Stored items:
================================

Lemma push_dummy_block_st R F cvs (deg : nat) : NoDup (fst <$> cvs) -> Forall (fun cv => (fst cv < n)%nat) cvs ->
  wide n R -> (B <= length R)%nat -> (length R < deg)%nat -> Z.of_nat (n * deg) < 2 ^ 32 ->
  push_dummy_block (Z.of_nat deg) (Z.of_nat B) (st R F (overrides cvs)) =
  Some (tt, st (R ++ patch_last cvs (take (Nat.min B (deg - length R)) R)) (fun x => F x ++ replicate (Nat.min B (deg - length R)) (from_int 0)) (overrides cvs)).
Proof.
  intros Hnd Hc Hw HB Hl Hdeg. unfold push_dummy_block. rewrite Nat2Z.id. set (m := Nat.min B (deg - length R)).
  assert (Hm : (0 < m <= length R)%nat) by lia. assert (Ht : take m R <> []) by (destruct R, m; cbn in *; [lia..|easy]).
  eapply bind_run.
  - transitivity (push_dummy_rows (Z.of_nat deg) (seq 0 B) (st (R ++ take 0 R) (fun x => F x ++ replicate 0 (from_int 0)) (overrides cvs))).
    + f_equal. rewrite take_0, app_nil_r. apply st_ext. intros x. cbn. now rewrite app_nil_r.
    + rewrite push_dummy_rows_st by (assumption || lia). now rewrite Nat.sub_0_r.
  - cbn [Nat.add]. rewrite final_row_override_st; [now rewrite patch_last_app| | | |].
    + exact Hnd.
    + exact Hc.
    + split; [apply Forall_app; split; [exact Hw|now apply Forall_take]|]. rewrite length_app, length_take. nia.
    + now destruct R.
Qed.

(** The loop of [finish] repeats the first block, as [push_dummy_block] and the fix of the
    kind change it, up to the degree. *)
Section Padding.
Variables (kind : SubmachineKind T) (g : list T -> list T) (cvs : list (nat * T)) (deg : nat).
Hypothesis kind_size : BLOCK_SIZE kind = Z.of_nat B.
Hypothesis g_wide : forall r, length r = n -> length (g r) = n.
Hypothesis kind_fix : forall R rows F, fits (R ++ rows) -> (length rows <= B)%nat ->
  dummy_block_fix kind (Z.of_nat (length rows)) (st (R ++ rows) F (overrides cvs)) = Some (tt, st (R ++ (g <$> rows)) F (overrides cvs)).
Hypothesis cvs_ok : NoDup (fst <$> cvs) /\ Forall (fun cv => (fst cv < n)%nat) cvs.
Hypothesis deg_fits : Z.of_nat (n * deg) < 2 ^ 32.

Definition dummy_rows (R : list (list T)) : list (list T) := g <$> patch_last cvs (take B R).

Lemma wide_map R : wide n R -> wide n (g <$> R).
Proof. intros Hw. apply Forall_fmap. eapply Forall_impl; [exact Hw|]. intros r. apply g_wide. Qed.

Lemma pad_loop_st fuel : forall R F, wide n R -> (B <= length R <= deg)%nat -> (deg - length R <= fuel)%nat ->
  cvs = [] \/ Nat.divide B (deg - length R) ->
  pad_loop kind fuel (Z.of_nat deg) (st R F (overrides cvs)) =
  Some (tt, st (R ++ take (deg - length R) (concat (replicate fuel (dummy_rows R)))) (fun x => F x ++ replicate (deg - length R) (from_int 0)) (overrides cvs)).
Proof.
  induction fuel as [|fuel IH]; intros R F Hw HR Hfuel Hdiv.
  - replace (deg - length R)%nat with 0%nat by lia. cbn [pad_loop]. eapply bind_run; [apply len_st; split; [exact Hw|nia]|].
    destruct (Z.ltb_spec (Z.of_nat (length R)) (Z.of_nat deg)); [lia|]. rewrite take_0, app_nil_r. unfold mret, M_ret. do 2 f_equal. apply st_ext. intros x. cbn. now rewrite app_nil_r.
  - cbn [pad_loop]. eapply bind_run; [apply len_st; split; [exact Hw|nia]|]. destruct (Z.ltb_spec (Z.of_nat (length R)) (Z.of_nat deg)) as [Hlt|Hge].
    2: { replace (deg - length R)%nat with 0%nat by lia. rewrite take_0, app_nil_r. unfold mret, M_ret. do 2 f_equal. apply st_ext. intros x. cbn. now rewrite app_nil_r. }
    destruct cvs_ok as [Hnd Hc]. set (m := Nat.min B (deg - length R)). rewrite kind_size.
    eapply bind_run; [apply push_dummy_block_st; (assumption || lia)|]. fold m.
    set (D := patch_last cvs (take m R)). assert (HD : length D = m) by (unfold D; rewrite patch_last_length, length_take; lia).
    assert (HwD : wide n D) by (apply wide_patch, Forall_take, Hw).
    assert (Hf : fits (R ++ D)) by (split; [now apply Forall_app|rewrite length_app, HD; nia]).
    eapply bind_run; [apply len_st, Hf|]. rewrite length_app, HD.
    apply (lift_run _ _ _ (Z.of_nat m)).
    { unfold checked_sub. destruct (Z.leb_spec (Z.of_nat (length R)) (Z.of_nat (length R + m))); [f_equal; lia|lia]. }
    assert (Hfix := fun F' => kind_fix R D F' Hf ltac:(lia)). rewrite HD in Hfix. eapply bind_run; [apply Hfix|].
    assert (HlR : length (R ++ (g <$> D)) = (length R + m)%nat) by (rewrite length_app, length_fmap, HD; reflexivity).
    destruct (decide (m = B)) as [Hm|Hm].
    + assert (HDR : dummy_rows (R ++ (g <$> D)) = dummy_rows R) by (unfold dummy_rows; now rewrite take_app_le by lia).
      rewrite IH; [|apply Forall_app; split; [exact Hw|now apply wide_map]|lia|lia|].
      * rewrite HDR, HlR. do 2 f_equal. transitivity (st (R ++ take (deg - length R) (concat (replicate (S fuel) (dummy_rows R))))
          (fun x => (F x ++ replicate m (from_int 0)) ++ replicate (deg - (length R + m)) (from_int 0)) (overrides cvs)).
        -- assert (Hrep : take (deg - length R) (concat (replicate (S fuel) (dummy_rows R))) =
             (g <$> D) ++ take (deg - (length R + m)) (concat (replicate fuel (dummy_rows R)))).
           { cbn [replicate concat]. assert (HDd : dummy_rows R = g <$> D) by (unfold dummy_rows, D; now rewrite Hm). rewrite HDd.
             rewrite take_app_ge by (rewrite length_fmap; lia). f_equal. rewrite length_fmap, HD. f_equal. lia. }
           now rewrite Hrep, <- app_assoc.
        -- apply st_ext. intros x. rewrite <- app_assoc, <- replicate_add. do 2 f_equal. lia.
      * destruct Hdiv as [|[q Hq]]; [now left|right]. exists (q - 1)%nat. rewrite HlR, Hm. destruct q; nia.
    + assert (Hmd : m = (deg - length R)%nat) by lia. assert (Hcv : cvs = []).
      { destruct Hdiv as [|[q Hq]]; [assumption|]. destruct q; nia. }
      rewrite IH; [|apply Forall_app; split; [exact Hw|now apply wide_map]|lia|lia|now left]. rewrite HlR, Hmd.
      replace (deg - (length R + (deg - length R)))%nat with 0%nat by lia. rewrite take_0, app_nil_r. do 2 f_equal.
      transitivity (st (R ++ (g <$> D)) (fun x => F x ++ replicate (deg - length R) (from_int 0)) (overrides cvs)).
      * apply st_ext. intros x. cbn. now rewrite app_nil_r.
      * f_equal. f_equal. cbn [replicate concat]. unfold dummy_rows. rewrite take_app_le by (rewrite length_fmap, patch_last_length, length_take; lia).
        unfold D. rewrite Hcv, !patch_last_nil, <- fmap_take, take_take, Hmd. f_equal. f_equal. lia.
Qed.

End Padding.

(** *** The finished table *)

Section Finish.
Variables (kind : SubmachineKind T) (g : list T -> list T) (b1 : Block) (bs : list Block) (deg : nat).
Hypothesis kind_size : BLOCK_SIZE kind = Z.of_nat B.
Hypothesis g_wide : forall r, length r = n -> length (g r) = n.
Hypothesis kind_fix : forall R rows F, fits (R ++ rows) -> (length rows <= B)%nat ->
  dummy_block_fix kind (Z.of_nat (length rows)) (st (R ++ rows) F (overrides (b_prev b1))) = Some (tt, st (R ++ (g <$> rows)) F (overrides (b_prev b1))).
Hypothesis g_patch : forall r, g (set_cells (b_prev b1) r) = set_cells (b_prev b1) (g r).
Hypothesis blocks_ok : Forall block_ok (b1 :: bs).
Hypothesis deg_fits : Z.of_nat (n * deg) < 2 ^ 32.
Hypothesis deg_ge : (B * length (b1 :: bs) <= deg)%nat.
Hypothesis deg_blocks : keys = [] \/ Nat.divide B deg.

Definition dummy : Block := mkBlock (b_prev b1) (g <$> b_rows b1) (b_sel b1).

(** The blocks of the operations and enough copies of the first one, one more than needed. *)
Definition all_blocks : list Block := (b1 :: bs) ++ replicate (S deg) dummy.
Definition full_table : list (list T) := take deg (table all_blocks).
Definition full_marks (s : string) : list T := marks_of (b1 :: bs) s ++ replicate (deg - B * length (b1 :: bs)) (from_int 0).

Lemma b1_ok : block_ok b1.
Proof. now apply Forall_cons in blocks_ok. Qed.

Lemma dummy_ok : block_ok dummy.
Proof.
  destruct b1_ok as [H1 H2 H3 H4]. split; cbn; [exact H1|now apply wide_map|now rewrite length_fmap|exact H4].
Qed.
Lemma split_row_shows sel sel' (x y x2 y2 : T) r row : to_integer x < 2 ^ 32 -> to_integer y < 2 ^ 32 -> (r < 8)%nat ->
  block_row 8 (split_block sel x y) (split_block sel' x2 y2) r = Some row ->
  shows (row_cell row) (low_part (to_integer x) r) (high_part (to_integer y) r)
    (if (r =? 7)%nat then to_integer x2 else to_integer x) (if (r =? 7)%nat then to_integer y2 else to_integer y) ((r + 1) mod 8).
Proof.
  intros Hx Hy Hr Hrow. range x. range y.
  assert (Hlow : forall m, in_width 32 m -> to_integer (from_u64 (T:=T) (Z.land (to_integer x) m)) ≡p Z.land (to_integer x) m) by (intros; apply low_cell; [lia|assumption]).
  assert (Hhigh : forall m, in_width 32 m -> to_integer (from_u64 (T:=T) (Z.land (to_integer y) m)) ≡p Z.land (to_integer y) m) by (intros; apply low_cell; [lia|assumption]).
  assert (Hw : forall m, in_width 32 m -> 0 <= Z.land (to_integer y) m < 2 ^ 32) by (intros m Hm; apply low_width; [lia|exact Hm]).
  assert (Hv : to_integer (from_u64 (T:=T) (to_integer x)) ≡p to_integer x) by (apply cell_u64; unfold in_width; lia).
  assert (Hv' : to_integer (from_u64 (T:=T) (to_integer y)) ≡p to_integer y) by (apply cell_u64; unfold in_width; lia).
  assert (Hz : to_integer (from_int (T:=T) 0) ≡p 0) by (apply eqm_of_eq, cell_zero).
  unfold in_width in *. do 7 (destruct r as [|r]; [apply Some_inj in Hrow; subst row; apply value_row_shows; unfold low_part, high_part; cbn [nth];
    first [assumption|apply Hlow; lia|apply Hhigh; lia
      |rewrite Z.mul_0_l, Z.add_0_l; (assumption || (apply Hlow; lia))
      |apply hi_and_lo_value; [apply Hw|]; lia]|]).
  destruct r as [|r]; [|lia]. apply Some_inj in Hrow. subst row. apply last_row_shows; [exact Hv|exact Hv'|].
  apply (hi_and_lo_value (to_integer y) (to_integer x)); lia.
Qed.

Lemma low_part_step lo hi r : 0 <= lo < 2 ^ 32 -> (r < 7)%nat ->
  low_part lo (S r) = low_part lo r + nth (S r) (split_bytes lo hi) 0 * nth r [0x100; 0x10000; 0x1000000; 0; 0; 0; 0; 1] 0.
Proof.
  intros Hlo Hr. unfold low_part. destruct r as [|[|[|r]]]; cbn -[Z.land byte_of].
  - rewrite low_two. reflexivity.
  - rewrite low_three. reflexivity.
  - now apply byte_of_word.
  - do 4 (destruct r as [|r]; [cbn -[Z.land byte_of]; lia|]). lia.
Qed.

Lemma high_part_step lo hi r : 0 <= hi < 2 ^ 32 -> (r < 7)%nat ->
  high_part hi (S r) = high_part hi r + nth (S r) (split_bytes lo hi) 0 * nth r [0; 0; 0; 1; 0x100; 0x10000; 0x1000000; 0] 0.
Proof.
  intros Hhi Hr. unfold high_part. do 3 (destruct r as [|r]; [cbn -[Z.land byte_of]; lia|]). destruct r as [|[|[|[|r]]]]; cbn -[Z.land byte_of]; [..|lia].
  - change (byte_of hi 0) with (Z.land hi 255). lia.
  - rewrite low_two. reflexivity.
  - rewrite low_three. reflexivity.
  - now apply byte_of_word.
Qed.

================================

▶ _TASK BRIEF_
In the data above, find each line that has the word "subst" and copy it out.

▶ _TASK SOLUTION_
  unfold in_width in *. do 7 (destruct r as [|r]; [apply Some_inj in Hrow; subst row; apply value_row_shows; unfold low_part, high_part; cbn [nth];
  destruct r as [|r]; [|lia]. apply Some_inj in Hrow. subst row. apply last_row_shows; [exact Hv|exact Hv'|].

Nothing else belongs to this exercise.